═══ Given information ═══
(** [_featureSizeInNano >= 22], [HP] *)
Definition HP_22 (this : t F) : t F :=
  let this := this <| vdd := lit 9 (-1) |> <| vth := lit 12872 (-5) |> <| phyGateLength := lit 1 (-8) |>
    <| capIdealGate := lit 383 (-12) |> <| capFringe := lit 16 (-11) |> <| capJunction := lit 0 0 |>
    <| capOx := lit 383 (-4) |> <| effectiveElectronMobility := lit 39726 (-6) |>
    <| effectiveHoleMobility := lit 836 (-5) |> <| pnSizeRatio := lit 2 0 |>
    <| effectiveResistanceMultiplier := lit 145 (-2) |>
    <| currentOnNmos := points (dec [(20299, -1); (20098, -1); (19896, -1); (19696, -1); (19498, -1); (19307, -1);
        (19105, -1); (1891, 0); (18717, -1); (18525, -1); (18344, -1)]) (currentOnNmos this) |> in
  let this := this
    <| currentOnPmos := points (map (fun i => (elt (currentOnNmos this) i / #2)%num) [0; 0; 10; 20; 30; 40; 50; 60; 70; 80; 90]%nat)
        (currentOnPmos this) |>
    <| currentOffNmos := points (scaled (lit 3930000 0) [(152, -9); (155, -9); (159, -9); (168, -9); (19, -8); (269, -9);
        (532, -9); (102, -8); (162, -8); (273, -8); (61, -7)]) (currentOffNmos this) |> in
  this <| currentOffPmos := points (sample (currentOffNmos this)) (currentOffPmos this) |>.

(** [_featureSizeInNano >= 22], [LSTP] *)
Definition LSTP_22 (this : t F) : t F :=
  let this := this <| vdd := lit 8 (-1) |> <| vth := lit 44571 (-5) |> <| phyGateLength := lit 16 (-9) |>
    <| capIdealGate := lit 425 (-12) |> <| capFringe := lit 2 (-10) |> <| capJunction := lit 0 0 |>
    <| capOx := lit 265 (-4) |> <| effectiveElectronMobility := lit 73129 (-6) |>
    <| effectiveHoleMobility := lit 11122 (-6) |> <| pnSizeRatio := lit 223 (-2) |>
    <| effectiveResistanceMultiplier := lit 199 (-2) |>
    <| currentOnNmos := points (dec [(7455, -1); (7352, -1); (7251, -1); (7152, -1); (7054, -1); (6957, -1); (6862, -1);
        (6769, -1); (6677, -1); (6587, -1); (6498, -1)]) (currentOnNmos this) |> in
  let this := this
    <| currentOnPmos := points (map (fun i => (elt (currentOnNmos this) i / #2)%num) [0; 0; 10; 20; 30; 40; 50; 60; 70; 80; 90]%nat)
        (currentOnPmos this) |>
    <| currentOffNmos := points (divided (lit 186 (-2)) [(302, -7); (451, -7); (657, -7); (935, -7); (131, -6);
        (179, -6); (241, -6); (319, -6); (415, -6); (529, -6); (658, -6)]) (currentOffNmos this) |> in
  this <| currentOffPmos := points (sample (currentOffNmos this)) (currentOffPmos this) |>.

(** [_featureSizeInNano >= 22], [LOP] *)
Definition LOP_22 (this : t F) : t F :=
  let this := this <| vdd := lit 5 (-1) |> <| vth := lit 21739 (-5) |> <| phyGateLength := lit 11 (-9) |>
    <| capIdealGate := lit 345 (-12) |> <| capFringe := lit 17 (-11) |> <| capJunction := lit 0 0 |>
    <| capOx := lit 314 (-4) |> <| effectiveElectronMobility := lit 74737 (-6) |>
    <| effectiveHoleMobility := lit 11835 (-6) |> <| pnSizeRatio := lit 228 (-2) |>
    <| effectiveResistanceMultiplier := lit 173 (-2) |>
    <| currentOnNmos := points (dec [(7161, -1); (7043, -1); (6926, -1); (6812, -1); (6699, -1); (6588, -1); (6479, -1);
        (6371, -1); (6265, -1); (616, 0); (6057, -1)]) (currentOnNmos this) |> in
  let this := this
    <| currentOnPmos := points (map (fun i => (elt (currentOnNmos this) i / #2)%num) [0; 0; 10; 20; 30; 40; 50; 60; 70; 80; 90]%nat)
        (currentOnPmos this) |>
    <| currentOffNmos := points (divided (lit 17 (-1)) [(357, -4); (421, -4); (491, -4); (568, -4); (651, -4); (742, -4);
        (843, -4); (957, -4); (11, -2); (128, -3); (148, -3)]) (currentOffNmos this) |> in
  this <| currentOffPmos := points (sample (currentOffNmos this)) (currentOffPmos this) |>.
═══
▶ [Task prompt]: Identify each line in the records above containing the word "currentOffNmos"; copy those lines.

▶ [Solution to the problem]:
    <| currentOffNmos := points (scaled (lit 3930000 0) [(152, -9); (155, -9); (159, -9); (168, -9); (19, -8); (269, -9);
        (532, -9); (102, -8); (162, -8); (273, -8); (61, -7)]) (currentOffNmos this) |> in
  this <| currentOffPmos := points (sample (currentOffNmos this)) (currentOffPmos this) |>.
    <| currentOffNmos := points (divided (lit 186 (-2)) [(302, -7); (451, -7); (657, -7); (935, -7); (131, -6);
        (179, -6); (241, -6); (319, -6); (415, -6); (529, -6); (658, -6)]) (currentOffNmos this) |> in
  this <| currentOffPmos := points (sample (currentOffNmos this)) (currentOffPmos this) |>.
    <| currentOffNmos := points (divided (lit 17 (-1)) [(357, -4); (421, -4); (491, -4); (568, -4); (651, -4); (742, -4);
        (843, -4); (957, -4); (11, -2); (128, -3); (148, -3)]) (currentOffNmos this) |> in
  this <| currentOffPmos := points (sample (currentOffNmos this)) (currentOffPmos this) |>.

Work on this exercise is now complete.